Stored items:

****************

Fixpoint write_from_buffer_to_stream (b : B) (w : world) (answers : list write_answer)
    (sh : list shutdown_answer) : run (StreamWriterSorted * world * WriteBufferStatus) :=
  '(b, packet_opt) ← pb_poll b;
  match packet_opt with
  | None => Ret (MkSorted b false, w, BufferEmpty)
  | Some packet =>
      match answers with
      | WrErr kind :: answers' =>
          if indicates_dead_stream kind then Ret (MkSorted b false, w, StreamInError)
          else
            b ← pb_repush b packet;
            write_from_buffer_to_stream b w answers' sh
      | WrNotReady :: _ | [] =>
          b ← pb_repush b packet;
          Ret (MkSorted b false, w, BufferNotEmpty)
      | WrReady n :: answers' =>
          let len := Nat.min n (length (data packet)) in
          let w := MkWorld (received w) (wire w ++ take len (data packet)) in
          if negb (len =? length (data packet))%nat then
            b ← pb_repush b (MkPacket (drop len (data packet)) (sequence_number packet)
                                      (last_data packet));
            write_from_buffer_to_stream b w answers' sh
          else if last_data packet then
            Ret (MkSorted b true, w,
                 match shutdown sh with
                 | ShNotReady => BufferNotEmpty
                 | ShReady => BufferEmpty
                 | ShErr => StreamInError
                 end)
          else write_from_buffer_to_stream b w answers' sh
      end
  end.

(** [Future::poll]. *)
Definition poll_sorted (st : StreamWriterSorted) (w : world) (s : script)
    : run (StreamWriterSorted * world * task_poll) :=
  if shutting_down st then
    Ret (st, w, match shutdown (shutdowns s) with
                | ShNotReady => TaskNotReady
                | ShReady => TaskReady
                | ShErr => TaskErr
                end)
  else
    '(b, w, read_result) ← read_data_from_channel (sequence_buffer st) w (rx s);
    '(st, w, write_result) ← write_from_buffer_to_stream b w (writes s) (shutdowns s);
    Ret (st, w, match read_result, write_result with
                | _, StreamInError => TaskErr
                | StillOpen, _ => TaskNotReady
                | Closed, BufferNotEmpty => TaskNotReady
                | Closed, BufferEmpty => TaskReady
                end).

(** The executor polls the task until it is done. *)
Fixpoint run_sorted (st : StreamWriterSorted) (w : world) (ss : list script)
    : run (StreamWriterSorted * world * task_poll) :=
  match ss with
  | [] => Ret (st, w, TaskNotReady)
  | s :: ss' =>
      '(st, w, r) ← poll_sorted st w s;
      match r with
      | TaskNotReady => run_sorted st w ss'
      | _ => Ret (st, w, r)
      end
  end.
End sorted.
Arguments StreamWriterSorted B : clear implicits.

(** ** The unsorted writer *)

(** The loop of [StreamWriterUnsorted::poll]; each round uses up an answer of
    the channel or of the stream, or returns.  [None] means out of fuel. *)
Fixpoint unsorted_loop (fuel : nat) (buf : option SequencedPacket) (w : world)
    (rx : list rx_answer) (writes : list write_answer)
    : option (run (option SequencedPacket * world * task_poll)) :=
  match fuel with
  | O => None
  | S fuel' =>
      match buf with
      | None =>
          match rx with
          | RxPacket data :: rx' =>
              unsorted_loop fuel' (Some data) (MkWorld (received w ++ [data]) (wire w)) rx' writes
          | RxClosed :: _ => Some (Ret (None, w, TaskReady))
          | RxNotReady :: _ | [] => Some (Ret (None, w, TaskNotReady))
          | RxErr :: _ => Some Panic
          end
      | Some packet =>
          match writes with
          | WrErr kind :: writes' =>
              if indicates_dead_stream kind then Some (Ret (None, w, TaskErr))
              else unsorted_loop fuel' (Some packet) w rx writes'
          | WrReady n :: writes' =>
              let len := Nat.min n (length (data packet)) in
              let w := MkWorld (received w) (wire w ++ take len (data packet)) in
              if negb (len =? length (data packet))%nat then
                unsorted_loop fuel'
                  (Some (MkPacket (drop len (data packet)) (sequence_number packet) false)) w rx writes'
              else unsorted_loop fuel' None w rx writes'
          | WrNotReady :: _ | [] => Some (Ret (Some packet, w, TaskNotReady))
          end
      end
  end.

****************

The task:
Transcribe the records exactly as given.

Result for this task:
Fixpoint write_from_buffer_to_stream (b : B) (w : world) (answers : list write_answer)
    (sh : list shutdown_answer) : run (StreamWriterSorted * world * WriteBufferStatus) :=
  '(b, packet_opt) ← pb_poll b;
  match packet_opt with
  | None => Ret (MkSorted b false, w, BufferEmpty)
  | Some packet =>
      match answers with
      | WrErr kind :: answers' =>
          if indicates_dead_stream kind then Ret (MkSorted b false, w, StreamInError)
          else
            b ← pb_repush b packet;
            write_from_buffer_to_stream b w answers' sh
      | WrNotReady :: _ | [] =>
          b ← pb_repush b packet;
          Ret (MkSorted b false, w, BufferNotEmpty)
      | WrReady n :: answers' =>
          let len := Nat.min n (length (data packet)) in
          let w := MkWorld (received w) (wire w ++ take len (data packet)) in
          if negb (len =? length (data packet))%nat then
            b ← pb_repush b (MkPacket (drop len (data packet)) (sequence_number packet)
                                      (last_data packet));
            write_from_buffer_to_stream b w answers' sh
          else if last_data packet then
            Ret (MkSorted b true, w,
                 match shutdown sh with
                 | ShNotReady => BufferNotEmpty
                 | ShReady => BufferEmpty
                 | ShErr => StreamInError
                 end)
          else write_from_buffer_to_stream b w answers' sh
      end
  end.

(** [Future::poll]. *)
Definition poll_sorted (st : StreamWriterSorted) (w : world) (s : script)
    : run (StreamWriterSorted * world * task_poll) :=
  if shutting_down st then
    Ret (st, w, match shutdown (shutdowns s) with
                | ShNotReady => TaskNotReady
                | ShReady => TaskReady
                | ShErr => TaskErr
                end)
  else
    '(b, w, read_result) ← read_data_from_channel (sequence_buffer st) w (rx s);
    '(st, w, write_result) ← write_from_buffer_to_stream b w (writes s) (shutdowns s);
    Ret (st, w, match read_result, write_result with
                | _, StreamInError => TaskErr
                | StillOpen, _ => TaskNotReady
                | Closed, BufferNotEmpty => TaskNotReady
                | Closed, BufferEmpty => TaskReady
                end).

(** The executor polls the task until it is done. *)
Fixpoint run_sorted (st : StreamWriterSorted) (w : world) (ss : list script)
    : run (StreamWriterSorted * world * task_poll) :=
  match ss with
  | [] => Ret (st, w, TaskNotReady)
  | s :: ss' =>
      '(st, w, r) ← poll_sorted st w s;
      match r with
      | TaskNotReady => run_sorted st w ss'
      | _ => Ret (st, w, r)
      end
  end.
End sorted.
Arguments StreamWriterSorted B : clear implicits.

(** ** The unsorted writer *)

(** The loop of [StreamWriterUnsorted::poll]; each round uses up an answer of
    the channel or of the stream, or returns.  [None] means out of fuel. *)
Fixpoint unsorted_loop (fuel : nat) (buf : option SequencedPacket) (w : world)
    (rx : list rx_answer) (writes : list write_answer)
    : option (run (option SequencedPacket * world * task_poll)) :=
  match fuel with
  | O => None
  | S fuel' =>
      match buf with
      | None =>
          match rx with
          | RxPacket data :: rx' =>
              unsorted_loop fuel' (Some data) (MkWorld (received w ++ [data]) (wire w)) rx' writes
          | RxClosed :: _ => Some (Ret (None, w, TaskReady))
          | RxNotReady :: _ | [] => Some (Ret (None, w, TaskNotReady))
          | RxErr :: _ => Some Panic
          end
      | Some packet =>
          match writes with
          | WrErr kind :: writes' =>
              if indicates_dead_stream kind then Some (Ret (None, w, TaskErr))
              else unsorted_loop fuel' (Some packet) w rx writes'
          | WrReady n :: writes' =>
              let len := Nat.min n (length (data packet)) in
              let w := MkWorld (received w) (wire w ++ take len (data packet)) in
              if negb (len =? length (data packet))%nat then
                unsorted_loop fuel'
                  (Some (MkPacket (drop len (data packet)) (sequence_number packet) false)) w rx writes'
              else unsorted_loop fuel' None w rx writes'
          | WrNotReady :: _ | [] => Some (Ret (Some packet, w, TaskNotReady))
          end
      end
  end.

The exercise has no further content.